* _WORK INSTRUCTION_
Each line from the start of the data below through the one containing "unfold filenameToJson, directories, filename_part." must be reproduced exactly.

* _Collected data_
= = = = =

(** Inserting a path whose directory segments stay inside namespace nodes
    succeeds, and the leaf ends up under the raw segments. *)
Lemma filenameToJson_reaches (t : value) (filename : string) :
  walkable t (directories sep filename) = true ->
  exists t' node,
    insert t filename = Ok t'
    /\ lookup_path t' (directories sep filename) = Ok (VObj node)
    /\ obj_lookup (camelCase (filename_part sep filename)) node
       = Some (VStr (require_expr filename)).
Proof.
  unfold filenameToJson, directories, filename_part.
  set (dirs := removelast (split sep filename)).
  set (part := slice (last (split sep filename) "") 0 (Some (-3)%Z)).
  intros Hw. destruct dirs as [|d rest] eqn:Hdirs.
  - destruct (walkable_node _ _ Hw) as [ps ->].
    cbn [List.length Z.of_nat Z.eqb attachFilenameToLeafNode js_set bind walk].
    eexists _, _. split; [reflexivity | split; [reflexivity |]].
    now rewrite obj_lookup_set, String.eqb_refl.
  - replace (Z.of_nat (List.length (d :: rest)) =? 0)%Z with false
      by (cbn [List.length]; symmetry; apply Z.eqb_neq; lia).
    cbn [bind].
    destruct (@walk_reaches part filename (d :: rest) t ltac:(discriminate) Hw)
      as (t' & node & Hwalk & _ & Hpath & Hleaf).
    eauto.
Qed.

End BuilderFacts.

(** C4.  With the separator [/], the default conflict marker and lodash's
    camel case, inserting [overview.js] and then [overview/summary.js] into
    an empty tree gives a root whose key [overviewJs] holds the leaf of
    [overview.js] and whose key [overview] holds a namespace node with the
    leaf of [overview/summary.js] under [summary]. *)
Theorem overview_conflict_scenario :
  exists root node,
    build_tree "/" default_appendToConflicts lodash_camelCase
      ["overview.js"; "overview/summary.js"] = Ok (VObj root)
    /\ keys root = ["overview"; "overviewJs"]
    /\ obj_lookup "overviewJs" root = Some (VStr "require('./overview.js')")
    /\ obj_lookup "overview" root = Some (VObj node)
    /\ node = [("summary", VStr "require('./overview/summary.js')")].
Proof.
  eexists _, _. split; [vm_compute; reflexivity |].
  repeat split; reflexivity.
Qed.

= = = = =

* _EXERCISE OUTPUT_
(** Inserting a path whose directory segments stay inside namespace nodes
    succeeds, and the leaf ends up under the raw segments. *)
Lemma filenameToJson_reaches (t : value) (filename : string) :
  walkable t (directories sep filename) = true ->
  exists t' node,
    insert t filename = Ok t'
    /\ lookup_path t' (directories sep filename) = Ok (VObj node)
    /\ obj_lookup (camelCase (filename_part sep filename)) node
       = Some (VStr (require_expr filename)).
Proof.
  unfold filenameToJson, directories, filename_part.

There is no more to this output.